** What the exercise asks **
For each line below that holds "returns", return the line as it stands.

Saved entries:
(** Two absolute values that compare equal are the same datum. *)
Lemma SFcompare_fabs_Eq (x y : float) :
  SFcompare (fabs x) (fabs y) = Some Eq -> fabs x = fabs y.
Proof.
  destruct x as [sx | sx | | sx mx ex], y as [sy | sy | | sy my ey]; simpl;
    try discriminate; try reflexivity.
  destruct (Z.compare_spec ex ey) as [E | E | E]; try discriminate.
  intros H. injection H as H. apply Pos.compare_eq in H. subst. reflexivity.
Qed.

Lemma fabs_binary_round_aux (prec emax : Z) (s s' : bool) (mx ex : Z) (lx : location) :
  SFabs (binary_round_aux prec emax s mx ex lx)
  = SFabs (binary_round_aux prec emax s' mx ex lx).
Proof.
  unfold binary_round_aux.
  destruct (shr_fexp prec emax mx ex lx) as [mrs' e'].
  destruct (shr_fexp prec emax _ e' loc_Exact) as [mrs'' e''].
  destruct (shr_m mrs'') as [ | m | m]; try reflexivity.
  destruct (e'' <=? emax - prec); reflexivity.
Qed.

Lemma fabs_binary_normalize_opp (prec emax : Z) (z e : Z) :
  SFabs (binary_normalize prec emax (- z) e false)
  = SFabs (binary_normalize prec emax z e false).
Proof.
  destruct z as [ | p | p]; simpl; try reflexivity;
    unfold binary_round; destruct (shl_align _ _ _) as [mz ez];
    apply fabs_binary_round_aux.
Qed.

(** The magnitude of a difference does not depend on the order of its
    operands. *)
Lemma fabs_fsub_swap (x y : float) : fabs (fsub x y) = fabs (fsub y x).
Proof.
  destruct x as [sx | sx | | sx mx ex], y as [sy | sy | | sy my ey];
    try reflexivity;
    try (destruct sx; reflexivity); try (destruct sy; reflexivity);
    try (destruct sx, sy; reflexivity).
  unfold fabs, fsub. cbn [SFsub].
  rewrite (Z.min_comm ey ex).
  set (A := cond_Zopp sx (Zpos (fst (shl_align mx ex (Z.min ex ey))))).
  set (B := cond_Zopp sy (Zpos (fst (shl_align my ey (Z.min ex ey))))).
  replace (B - A) with (- (A - B)) by lia.
  symmetry. apply fabs_binary_normalize_opp.
Qed.

Lemma tolerance_swap (x y : float) :
  is_nan x = false -> is_nan y = false -> tolerance x y = tolerance y x.
Proof.
  intros Hx Hy. unfold tolerance, fgt, SFltb.
  rewrite (SFcompare_antisym (fabs y) (fabs x)).
  destruct (SFcompare (fabs y) (fabs x)) as [[ | | ] | ] eqn:E; simpl; try reflexivity.
  - apply SFcompare_fabs_Eq in E. rewrite E. reflexivity.
  - destruct x, y; discriminate.
Qed.
(** * Rundeck client: the memoized response wrapper and the connection

    A shallow embedding of [rundeck/connection.py]: the [memoize] decorator,
    the class [RundeckResponse] built on it, and the class
    [RundeckConnection] with [make_url] and [execute_cmd].

    Python values that travel through the memoization caches are modelled by
    the dynamically typed [pyval]; exceptions by [exn]; code that raises or
    touches the caches lives in the monad [M]. Code outside this file (the
    XML parsers, [int], [requests.request], the constant of
    [rundeck/defaults.py]) enters through the classes [Runtime],
    [Transport] and [Defaults]; the module [Reference] instantiates them to
    run the model on examples. *)

From Stdlib Require Import ZArith String Ascii List Lia.
From Stdlib Require Import DecimalString HexadecimalString HexadecimalN.
From stdpp Require Import base option gmap strings list.

Local Open Scope Z_scope.
Set Warnings "-register-all".

(** ** Python strings *)

Module Py.

(** [str(z)] for an [int]: decimal digits, with a leading minus sign for
    negative numbers. *)
Definition str_int (z : Z) : string :=
  DecimalString.NilZero.string_of_int (Z.to_int z).

Definition in_chars (c : ascii) (chars : string) : bool :=
  existsb (Ascii.eqb c) (list_ascii_of_string chars).

(** [s.lstrip(chars)]: drops every leading character that occurs in
    [chars]. *)
Fixpoint lstrip (chars s : string) : string :=
  match s with
  | EmptyString => EmptyString
  | String c s' => if in_chars c chars then lstrip chars s' else s
  end.

(** [sep.join(parts)] *)
Fixpoint join (sep : string) (parts : list string) : string :=
  match parts with
  | [] => EmptyString
  | [p] => p
  | p :: ps => p +:+ sep +:+ join sep ps
  end.

(** The address part of the default [repr] of an object: [0x] followed by
    the lower-case hexadecimal digits of [id(obj)]. *)
Definition hex_addr (n : N) : string :=
  "0x" +:+ HexadecimalString.NilZero.string_of_uint (N.to_hex_uint n).

(** [s.find(sub)] on strings: lowest index of [sub], or [-1]. *)
Definition str_find (sub s : string) : Z :=
  match String.index 0 sub s with
  | Some n => Z.of_nat n
  | None => -1
  end.

End Py.

(** ** The element tree of [xml.etree.ElementTree] *)

Module ElementTree.

(** An element: tag, attribute dictionary, the text before the first
    child, the children, and the text that follows the end tag. *)
Inductive Element : Type :=
  mkElement (tag : string) (attrib : gmap string string)
            (text : option string) (children : list Element)
            (tail : option string).

Definition tag (e : Element) : string :=
  match e with mkElement t _ _ _ _ => t end.
Definition attrib (e : Element) : gmap string string :=
  match e with mkElement _ a _ _ _ => a end.
Definition text (e : Element) : option string :=
  match e with mkElement _ _ x _ _ => x end.
Definition children (e : Element) : list Element :=
  match e with mkElement _ _ _ cs _ => cs end.
Definition tail (e : Element) : option string :=
  match e with mkElement _ _ _ _ x => x end.

(** [elem.find(path)] for a path that is a plain tag name: the first
    direct child carrying that tag, or nothing. *)
Definition find (path : string) (e : Element) : option Element :=
  List.find (fun c => String.eqb (tag c) path) (children e).

End ElementTree.

Import ElementTree.

(** ** Reading XML text

    [ElementTree.fromstring] hands the text to the expat parser and builds
    the tree from its events. The reader below follows the productions of
    XML 1.0 for documents made of elements, attributes and character data
    in ASCII: [document], [element], [STag], [EmptyElemTag], [ETag],
    [Attribute], [AttValue], [content], [CharData], [Name] and [S].
    Everything else (declarations, comments, processing instructions, CDATA
    sections, references, namespaces, carriage returns, bytes above 127) is
    reported as [Unmodelled], never as [Malformed]. *)

Module XmlText.

Inductive outcome (A : Type) : Type :=
| Parsed (a : A) (rest : string)
| Malformed
| Unmodelled.
Arguments Parsed {A} a rest.
Arguments Malformed {A}.
Arguments Unmodelled {A}.

Definition andThen {A B} (o : outcome A) (k : A -> string -> outcome B)
  : outcome B :=
  match o with
  | Parsed a rest => k a rest
  | Malformed => Malformed
  | Unmodelled => Unmodelled
  end.

Definition code (c : ascii) : N := N_of_ascii c.

Definition between (lo hi : N) (c : ascii) : bool :=
  ((lo <=? code c) && (code c <=? hi))%N.

(** [S]: space, tab, line feed. *)
Definition is_space (c : ascii) : bool :=
  ((code c =? 32) || (code c =? 9) || (code c =? 10))%N.

(** [NameStartChar] and [NameChar], ASCII part, colon left out. *)
Definition is_name_start (c : ascii) : bool :=
  between 65 90 c || between 97 122 c || (code c =? 95)%N.
Definition is_name_char (c : ascii) : bool :=
  is_name_start c || between 48 57 c || (code c =? 45)%N || (code c =? 46)%N.

(** [Char], ASCII part. *)
Definition is_char (c : ascii) : bool :=
  between 32 127 c || is_space c.

Definition contains (sub s : string) : bool :=
  match String.index 0 sub s with Some _ => true | None => false end.

(** The documents the reader has an answer for. *)
Definition in_fragment (s : string) : bool :=
  forallb (fun c => (code c <? 128)%N && negb (code c =? 13)%N
                    && negb (code c =? 38)%N && negb (code c =? 58)%N)
          (list_ascii_of_string s)
  && negb (contains "<!" s) && negb (contains "<?" s)
  && negb (contains "xmlns" s).

Fixpoint skip_space (s : string) : string :=
  match s with
  | String c r => if is_space c then skip_space r else s
  | EmptyString => EmptyString
  end.

Definition starts_with_space (s : string) : bool :=
  match s with
  | String c _ => is_space c
  | EmptyString => false
  end.

Fixpoint take_name_chars (s : string) : string * string :=
  match s with
  | String c r =>
      if is_name_char c
      then let (n, rest) := take_name_chars r in (String c n, rest)
      else (EmptyString, s)
  | EmptyString => (EmptyString, EmptyString)
  end.

(** [Name] *)
Definition parse_name (s : string) : outcome string :=
  match s with
  | String c r =>
      if is_name_start c
      then let (n, rest) := take_name_chars r in Parsed (String c n) rest
      else Malformed
  | EmptyString => Malformed
  end.

(** [AttValue] after its opening quote [q]; white space inside the value
    is normalised to a space. *)
Fixpoint parse_att_value (q : ascii) (s : string) : outcome string :=
  match s with
  | EmptyString => Malformed
  | String c r =>
      if Ascii.eqb c q then Parsed EmptyString r
      else if Ascii.eqb c "<" then Malformed
      else if negb (is_char c) then Malformed
      else andThen (parse_att_value q r) (fun v rest =>
             Parsed (String (if is_space c then " "%char else c) v) rest)
  end.

(** [Eq AttValue] *)
Definition parse_eq_value (s : string) : outcome string :=
  match skip_space s with
  | String "=" r =>
      match skip_space r with
      | String q r' =>
          if (code q =? 34)%N || (code q =? 39)%N
          then parse_att_value q r'
          else Malformed
      | EmptyString => Malformed
      end
  | _ => Malformed
  end.
(** A call that arrives when as many running requests are counted as the
    rate allows is not granted: its promise stays pending, with the timeout
    armed, and the scheduler goes to sleep for 50 ms. *)
Lemma requestSlot_saturated (options : RequestOptions) (w : World) :
  queueLength (limiter w) = 0%nat ->
  isProcessing (limiter w) = false ->
  saturated w ->
  let p := fst (requestSlot options w) in
  let w' := snd (requestSlot options w) in
  (exists h, promiseOf w' p = Some (Pending (Some h))) /\
  queueLength (limiter w') = 1%nat /\
  isProcessing (limiter w') = true /\
  requestsRunning (limiter w')
    = List.filter (keeps (clock (runtime w)) (heap (runtime w))) (requestsRunning (limiter w)).
Proof.
  intros Hq Hproc Hsat. cbv zeta. unfold requestSlot, pushRequest, newPromise.
  cbn [fst snd].
  set (q := {| promise := length (promises (runtime w)) |}).
  set (v := js_or (priority options) (JString "normal")).
  set (timeout := if truthy_time (timeoutMs options) then _ else _).
  destruct (enqueue_frame v q (limiter w)) as (Hrate & Hrun & Hproc1 & Hlen).
  set (w1 := {| limiter := enqueue v q (limiter w);
                runtime := with_promises (promises (runtime w) ++ [Pending None]) (runtime w) |}).
  assert (Hrps : requestsPerSecond (enqueue v q (limiter w)) = requestsPerSecond (limiter w))
    by (unfold rateOf in Hrate; congruence).
  assert (Hpq : processQueue w1 = sleep (snd (getAvailableSlots (on_limiter (with_processing true) w1)))).
  { unfold processQueue.
    change (queueLength (limiter w1)) with (queueLength (enqueue v q (limiter w))).
    change (isProcessing (limiter w1)) with (isProcessing (enqueue v q (limiter w))).
    rewrite Hlen, Hq, Hproc1, Hproc. cbn [Nat.eqb].
    unfold runQueue. rewrite queueLoop_unfold.
    change (queueLength (limiter (on_limiter (with_processing true) w1)))
      with (queueLength (enqueue v q (limiter w))).
    rewrite Hlen, Hq. cbn [Nat.eqb].
    rewrite getAvailableSlots_saturated; [reflexivity|].
    unfold saturated; simpl. rewrite Hrps, Hrun. exact Hsat. }
  rewrite Hpq. unfold sleep, getAvailableSlots, setTimeout, await, promiseOf; simpl.
  rewrite lookup_app_r, Nat.sub_diag by lia. simpl.
  split; [|split; [|split]].
  - eexists. apply list_lookup_insert_eq. rewrite length_app; simpl. lia.
  - exact (eq_trans Hlen (f_equal S Hq)).
  - reflexivity.
  - now rewrite Hrun.
Qed.
Lemma found_filter s (cls : jstring -> Classification) chunk : forall i,
  (forall j u, classify (goto s j u) = cls u) ->
  found s i chunk = filter (fun u => cls u = available) chunk.
Proof.
  induction chunk as [|u rest IH]; intros i Hcls; [done|]. simpl.
  rewrite Hcls, (IH (S i)) by done. case_bool_decide.
  - by rewrite filter_cons_True.
  - by rewrite filter_cons_False.
Qed.

End MoreWorker.

(** ** The join comes to an end *)

Section MoreJoin.

Implicit Types (st : JoinState).

Lemma settle_not_pending (to p : PState) : to <> Pending -> settle to p <> Pending.
Proof. by destruct p. Qed.

Lemma handle_queues p ev st : queues (handle p ev st) = queues st.
Proof. by destruct ev. Qed.

Lemma handle_promise_settled p ev st x :
  workerPromises (handle p ev st) !! p = Some x -> x <> Pending.
Proof.
  destruct ev; simpl; rewrite list_lookup_alter_eq;
    destruct (workerPromises st !! p) as [y|]; simpl; try done;
    intros [= <-]; by apply settle_not_pending.
Qed.

Lemma deliver_pending q st p :
  ready st ->
  workerPromises (deliver q st) !! p = Some Pending ->
  p <> q /\ workerPromises st !! p = Some Pending.
Proof.
  intros Hready. unfold deliver.
  destruct (queues st !! q) as [[|ev rest]|] eqn:E.
  - intros Hp. split; [|done]. intros ->.
    destruct (Hready q Hp) as (? & ? & ?). congruence.
  - intros Hp. destruct (decide (p = q)) as [->|Hne].
    + by apply handle_promise_settled in Hp.
    + split; [done|]. by rewrite handle_promises_other in Hp.
  - intros Hp. split; [|done]. intros ->.
    destruct (Hready q Hp) as (? & ? & ?). congruence.
Qed.

Lemma deliver_ready q st : ready st -> ready (deliver q st).
Proof.
  intros Hready p Hp.
  destruct (deliver_pending q st p Hready Hp) as [Hne Hp'].
  destruct (Hready p Hp') as (ev & rest & Hq). exists ev, rest.
  unfold deliver. destruct (queues st !! q) as [[|ev' rest']|]; [done| |done].
  rewrite handle_queues. simpl. by rewrite list_lookup_insert_ne.
Qed.

Lemma all_state_pending ps :
  all_state ps = Pending -> exists p, ps !! p = Some Pending.
Proof.
  unfold all_state. repeat case_bool_decide; try done.
  intros _. by apply list_elem_of_lookup_1.
Qed.

(** When the main thread gets to an event of every worker, the [await]
    returns or throws. *)
Lemma await_all_ends order st :
  ready st ->
  (forall p, workerPromises st !! p = Some Pending -> p ∈ order) ->
  forall st', await_all order st <> Waiting st'.
Proof.
  revert st. induction order as [|q order IH]; intros st Hready Hfair st'; simpl.
  - destruct (all_state (workerPromises st)) eqn:E; [|done|done].
    apply all_state_pending in E as (p & Hp).
    by apply Hfair, elem_of_nil in Hp.
  - destruct (all_state (workerPromises st)) eqn:E; [|done|done].
    apply IH; [by apply deliver_ready|].
    intros p Hp. destruct (deliver_pending q st p Hready Hp) as [Hne Hp'].
    apply Hfair, elem_of_cons in Hp' as [?|?]; done.
Qed.

Lemma start_ready e sp : ready (start e sp).
Proof.
  intros p Hp. unfold start in *. cbn [workerPromises queues] in *. as_fmap.
  rewrite list_lookup_fmap in Hp. rewrite list_lookup_fmap.
  destruct (sp !! p) as [w|]; [|done]. simpl. unfold events.
  destruct (fate e (fst w)); [|by eauto|by eauto].
  rewrite workerThread_report. by eauto.
Qed.

Lemma start_pending e sp p :
  workerPromises (start e sp) !! p = Some Pending -> p < length sp.
Proof.
  unfold start. cbn [workerPromises]. as_fmap. rewrite list_lookup_fmap.
  intros H. apply lookup_lt_is_Some. by destruct (sp !! p).
Qed.

Lemma deliver_collecting_some reports q st :
  collecting_some reports st -> collecting_some reports (deliver q st).
Proof.
  intros H p r Hr. unfold deliver.
  destruct (queues st !! q) as [[|ev rest]|] eqn:E; [by apply H| |by apply H].
  set (st' := {| queues := <[q:=rest]> (queues st);
                 workerPromises := workerPromises st;
                 newlyAvailableUsernames := newlyAvailableUsernames st |}).
  destruct (H p r Hr) as [[Hp Hq]|[Hp Hsub]].
  - destruct (decide (p = q)) as [->|Hne].
    + rewrite E in Hq. injection Hq as -> ->. right. simpl.
      rewrite list_lookup_alter_eq, Hp. split; [done|].
      intros x Hx. apply elem_of_app. by right.
    + left. rewrite handle_promises_other by done. split; [done|].
      destruct ev; simpl; by rewrite list_lookup_insert_ne.
  - right. split; [by apply handle_resolved|].
    etrans; [exact Hsub | apply (handle_collected q ev st')].
Qed.

Lemma await_all_fulfilled_some reports order st st' :
  collecting_some reports st -> await_all order st = Fulfilled st' ->
  forall r, Some r ∈ reports -> r ⊆ newlyAvailableUsernames st'.
Proof.
  revert st. induction order as [|q order IH]; intros st H; simpl.
  - destruct (all_state (workerPromises st)) eqn:E; [done| |done].
    intros [= <-] r (p & Hp)%list_elem_of_lookup_1.
    destruct (H p r Hp) as [[Hpend _]|[_ Hsub]]; [|done].
    by apply all_state_resolved with (p := p) in E.
  - destruct (all_state (workerPromises st)) eqn:E; [| |done].
    + apply IH. by apply deliver_collecting_some.
    + intros [= <-] r (p & Hp)%list_elem_of_lookup_1.
      destruct (H p r Hp) as [[Hpend _]|[_ Hsub]]; [|done].
      by apply all_state_resolved with (p := p) in E.
Qed.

** Result of the exercise **
    sections, references, namespaces, carriage returns, bytes above 127) is
    returns or throws. *)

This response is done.